According to the Classarticlefrom the TC39 web site, the ES6 class syntax has an implicit constructor function that is called if no such function is provided in the class definition.

根据TC39 网站上的Class文章，ES6 类语法有一个隐式构造函数，如果类定义中没有提供此类函数，则会调用该函数。

This can be overridden by providing your own constructor and returning whatever object you want, e.g.:

这可以通过提供您自己的构造函数并返回您想要的任何对象来覆盖，例如：

class Bob {
  constructor(name) {
    return {hi: name};  // returns an object other than *this*.
  }
}

In action:

在行动：

var bob = new Bob('bob');
console.log(bob.hi); // 'bob'

To extend the class, you can do:

要扩展类，您可以执行以下操作：

class Bill extends Bob {
}

However extendsalso has an implicit constructor, so it will return a new instance of Billthat inherits from Bob.prototype. Since hiwas defined in the constructor and not inherited, you get:

然而extends也有一个隐式构造函数，因此它将返回一个从Bob.prototype继承的Bill的新实例。由于hi是在构造函数中定义的而不是继承的，因此您会得到：

var bill = new Bill('bill');
console.log(bill.hi);  // undefined

To initialise Bill the same as Bob, provide a constructor that calls super. This call also changes the thisobject of Billto the value returned by super, e.g.

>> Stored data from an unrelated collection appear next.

Lemma insert_ranked_In (qv : Vec) (x z : Vec * Doc) (ranked : list (Vec * Doc)) :
  In z (insert_ranked cosine_similarity qv x ranked) -> z = x \/ In z ranked.
Proof.
  induction ranked as [|y rest IH]; cbn [insert_ranked].
  - intros [<- | []]. now left.
  - destruct (Qle_bool _ _).
    + intros [<- | Hin]; [now left | now right].
    + intros [<- | Hin]; [right; now left|].
      destruct (IH Hin) as [-> | Hrest]; [now left | right; now right].
Qed.

Lemma insert_ranked_perm (qv : Vec) (x : Vec * Doc) (ranked : list (Vec * Doc)) :
  Permutation (insert_ranked cosine_similarity qv x ranked) (x :: ranked).
Proof.
  induction ranked as [|y rest IH]; cbn [insert_ranked]; [reflexivity|].
  destruct (Qle_bool _ _); [reflexivity|].
  rewrite IH. apply perm_swap.
Qed.

Lemma rank_perm (qv : Vec) (entries : list (Vec * Doc)) :
  Permutation (rank cosine_similarity qv entries) entries.
Proof.
  induction entries as [|x rest IH]; cbn [rank]; [reflexivity|].
  rewrite insert_ranked_perm. now constructor.
Qed.

Lemma insert_ranked_sorted (qv : Vec) (x : Vec * Doc) (ranked : list (Vec * Doc)) :
  StronglySorted (scores_above cosine_similarity qv) ranked ->
  StronglySorted (scores_above cosine_similarity qv)
    (insert_ranked cosine_similarity qv x ranked).
Proof.
  induction 1 as [|y rest Hsorted IH Hy]; cbn [insert_ranked].
  - constructor; constructor.
  - destruct (Qle_bool (score cosine_similarity qv y)
                (score cosine_similarity qv x)) eqn:E.
    + apply Qle_bool_iff in E.
      constructor; [now constructor|].
      constructor; [exact E|].
      rewrite Forall_forall in Hy |- *. intros z Hz.
      unfold scores_above in *. eapply Qle_trans; [apply Hy, Hz | exact E].
    + assert (Hlt : Qlt (score cosine_similarity qv x)
                      (score cosine_similarity qv y)).
      { apply Qnot_le_lt. intros Hle. apply Qle_bool_iff in Hle. congruence. }
      constructor; [exact IH|].
      rewrite Forall_forall in Hy |- *. intros z Hz.
      destruct (insert_ranked_In qv x z rest Hz) as [-> | Hrest].
      * unfold scores_above. now apply Qlt_le_weak.
      * now apply Hy.
Qed.

Lemma rank_sorted (qv : Vec) (entries : list (Vec * Doc)) :
  StronglySorted (scores_above cosine_similarity qv)
    (rank cosine_similarity qv entries).
Proof.
  induction entries as [|x rest IH]; cbn [rank]; [constructor|].
  now apply insert_ranked_sorted.
Qed.

Lemma insert_ranked_other (qv : Vec) (p : Vec * Doc -> bool) (x : Vec * Doc)
    (ranked : list (Vec * Doc)) :
  p x = false ->
  filter p (insert_ranked cosine_similarity qv x ranked) = filter p ranked.
Proof.
  intros Hx. induction ranked as [|y rest IH]; cbn [insert_ranked filter].
  - now rewrite Hx.
  - destruct (Qle_bool _ _); cbn [filter]; [now rewrite Hx|].
    now rewrite IH.
Qed.

Lemma insert_ranked_tie (qv : Vec) (s : Q) (x : Vec * Doc)
    (ranked : list (Vec * Doc)) :
  has_score cosine_similarity qv s x = true ->
  filter (has_score cosine_similarity qv s)
    (insert_ranked cosine_similarity qv x ranked)
  = x :: filter (has_score cosine_similarity qv s) ranked.
Proof.
  intros Hx. induction ranked as [|y rest IH]; cbn [insert_ranked filter].
  - now rewrite Hx.
  - destruct (Qle_bool (score cosine_similarity qv y)
                (score cosine_similarity qv x)) eqn:E; cbn [filter].
    + now rewrite Hx.
    + destruct (has_score cosine_similarity qv s y) eqn:Ey; [|exact IH].
      exfalso. unfold has_score in Hx, Ey.
      apply Qeq_bool_iff in Hx. apply Qeq_bool_iff in Ey.
      assert (Hle : Qle (score cosine_similarity qv y)
                      (score cosine_similarity qv x))
        by (rewrite Hx, Ey; apply Qle_refl).
      apply Qle_bool_iff in Hle. congruence.
Qed.

Lemma rank_stable (qv : Vec) (s : Q) (entries : list (Vec * Doc)) :
  filter (has_score cosine_similarity qv s) (rank cosine_similarity qv entries)
  = filter (has_score cosine_similarity qv s) entries.
Proof.
  induction entries as [|x rest IH]; cbn [rank filter]; [reflexivity|].
  destruct (has_score cosine_similarity qv s x) eqn:Ex.
  - rewrite (insert_ranked_tie qv s x _ Ex). now rewrite IH.
  - rewrite (insert_ranked_other qv _ x _ Ex). exact IH.
Qed.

要像Bob一样初始化 Bill ，请提供一个调用super的构造函数。此调用还将Bill的this对象更改为super返回的值，例如

class Bill extends Bob {
  constructor(name) {
    super(name);
  }
}

Now:

现在：

var bill = new Bill('bill');
console.log(bill.hi); // bill

Also worth noting that the body of a classDeclarationis always strict mode code.

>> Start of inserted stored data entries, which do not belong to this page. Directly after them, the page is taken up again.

(** X24: when the sine is odd, the distance from the first point to the
    second is exactly the distance from the second to the first, for all
    arguments. *)
Theorem X24_calculateDistance_symmetric (lat1 lon1 lat2 lon2 : Js.number) :
  apiUtils.calculateDistance Math_sin Math_cos Math_sqrt Math_atan2
    lat1 lon1 lat2 lon2
  = apiUtils.calculateDistance Math_sin Math_cos Math_sqrt Math_atan2
      lat2 lon2 lat1 lon1.
Proof.
  unfold apiUtils.calculateDistance. cbv zeta.
  rewrite (sine_squared_swap _ _ (half_angle_swap lat2 lat1)).
  rewrite (squared_sine_swap _ _ _ (half_angle_swap lon2 lon1)).
  now rewrite (float_mul_comm (Math_cos (lat1 * apiUtils.Math_PI / 180))).
Qed.

End HaversineSymmetry.

(** ** The haversine distance from a point to itself *)

(** *** Products that do not overflow *)

Section NoOverflow.

Local Open Scope Z_scope.

Lemma round_nearest_even_le m l : round_nearest_even m l <= m + 1.
Proof. destruct l as [|[]]; simpl; try destruct (Z.even m); lia. Qed.

Lemma Zdigits2_le m k : 0 <= k -> 0 <= m < 2 ^ k -> Zdigits2 m <= k.
Proof.
  intros Hk Hm. destruct m as [|p|p]; simpl; try lia.
  pose proof (NumberFacts.digits2_lower p) as Hl.
  destruct (Z_le_gt_dec (Z.pos (digits2_pos p)) k) as [|Hgt]; [assumption|].
  assert (2 ^ k <= 2 ^ (Z.pos (digits2_pos p) - 1))
    by (apply Z.pow_le_mono_r; lia).
  lia.
Qed.

(** A shift to the working precision: the mantissa does not grow and the
    exponent is the larger of the given one and the canonical one. *)
Lemma shr_fexp_bounds m e l :
  0 <= m ->
  0 <= shr_m (fst (shr_fexp prec emax m e l)) <= m /\
  snd (shr_fexp prec emax m e l)
    = Z.max e (SpecFloat.fexp prec emax (Zdigits2 m + e)).
Proof.
  intros Hm. unfold shr_fexp, shr.
  destruct (SpecFloat.fexp prec emax (Zdigits2 m + e) - e) as [|p|p] eqn:E;
    cbn [fst snd]; rewrite ?NumberFacts.shr_record_of_loc_m;
    try (split; lia).
  rewrite NumberFacts.iter_pos_nat, NumberFacts.shr_iter_m
    by (rewrite NumberFacts.shr_record_of_loc_m; lia).
  rewrite NumberFacts.shr_record_of_loc_m.
  assert (Hp : 0 < 2 ^ Z.of_nat (Pos.to_nat p))
    by (apply Z.pow_pos_nonneg; lia).
  split; [|lia]. split; [apply Z.div_pos; lia|].
  apply Z.div_le_upper_bound; nia.
Qed.

(** Rounding a mantissa of at most 200 bits at an exponent that is not above
    zero gives a zero or a finite number: it cannot overflow. *)
Definition SFfinite (x : spec_float) : Prop :=
  match x with
  | S754_zero _ | S754_finite _ _ _ => True
  | _ => False
  end.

还值得注意的是，classDeclaration的主体始终是严格模式代码。

As a runnable snippet:

作为一个可运行的片段：

class Bob {
  constructor(name) {
    return {hi: name};  // returns an object other than *this*.
  }
}

var bob = new Bob('bob');
console.log(bob.hi); // 'bob'

class Bill extends Bob {
  constructor(name) {
    super(name);
  }
}

var bill = new Bill('bill');
console.log(bill.hi); // bill

Compare these fiddles: es5and es6

比较这些小提琴：es5和 es6

What you say was possible in es5 is still possible in es6, there is a small thing that if you use new keyword, then a new object for that class is created and if you dont ue new then the function is executed.

你说在 es5 中可能的在 es6 中仍然可能，有一点是，如果你使用 new 关键字，那么会为该类创建一个新对象，如果你不使用 new 则执行该函数。

1. So when you say, var x= Bob();in both es5 and es6, you execute the constructor function, not create a new object, thus it returns something.

2. And when you say,var x= new Bob();, you get a new object, initialised by the constructor function.

1. 所以当你说，var x= Bob();在 es5 和 es6 中，你执行构造函数，而不是创建一个新对象，因此它返回一些东西。

2. 当你说, 时var x= new Bob();，你会得到一个由构造函数初始化的新对象。

This is applicable to both es5 and es6, as es6 classes does nothing new , but are introduced just for the sake of syntax.

这对 es5 和 es6 都适用，因为 es6 类没有任何新功能，只是为了语法而引入。

Edit: In case of extending classes: You can not just extend a class in es6 and expect that the super constructor is called, you need to call it explicitly inside the child class constructor.. see the code:

编辑：在扩展类的情况下：您不能只在 es6 中扩展一个类并期望调用超级构造函数，您需要在子类构造函数中显式调用它..见代码：

class Bob {
  constructor() {
    return {hi: 'bob'}
  }
}

class Bill extends Bob {
  constructor() {
   return super();// here you should retun the called super constructer
  }
}

var x=  Bob();
console.log(Bob);

 x= new Bill();
console.log(x.hi);

This is why, thisdoesnt work, but thisworks..

这就是为什么，这并不工作，但这个作品..

The ES6actually does not return {}but the class (constructor)object in that case. The class constructor can return objects, but not primitive values. So instead of [String] "hello"it returns [Object] Bob. Any value can be returned this way:

在这种情况下，ES6实际上不返回，{}而是返回类（构造函数）对象。类构造函数可以返回对象，但不能返回原始值。因此，"hello"它返回的不是 [String]而是 [Object] Bob。任何值都可以通过这种方式返回：

class Bob {
  constructor() {
   return ()=>'hello';
  }
}
const bob = new Bob()();

The returned [Function], as it is an object, can be returned and immediately fired to return some primitive value, eg. [String] "hello".

返回的 [Function]，因为它是一个对象，可以返回并立即触发以返回一些原始值，例如。[字符串] "hello"。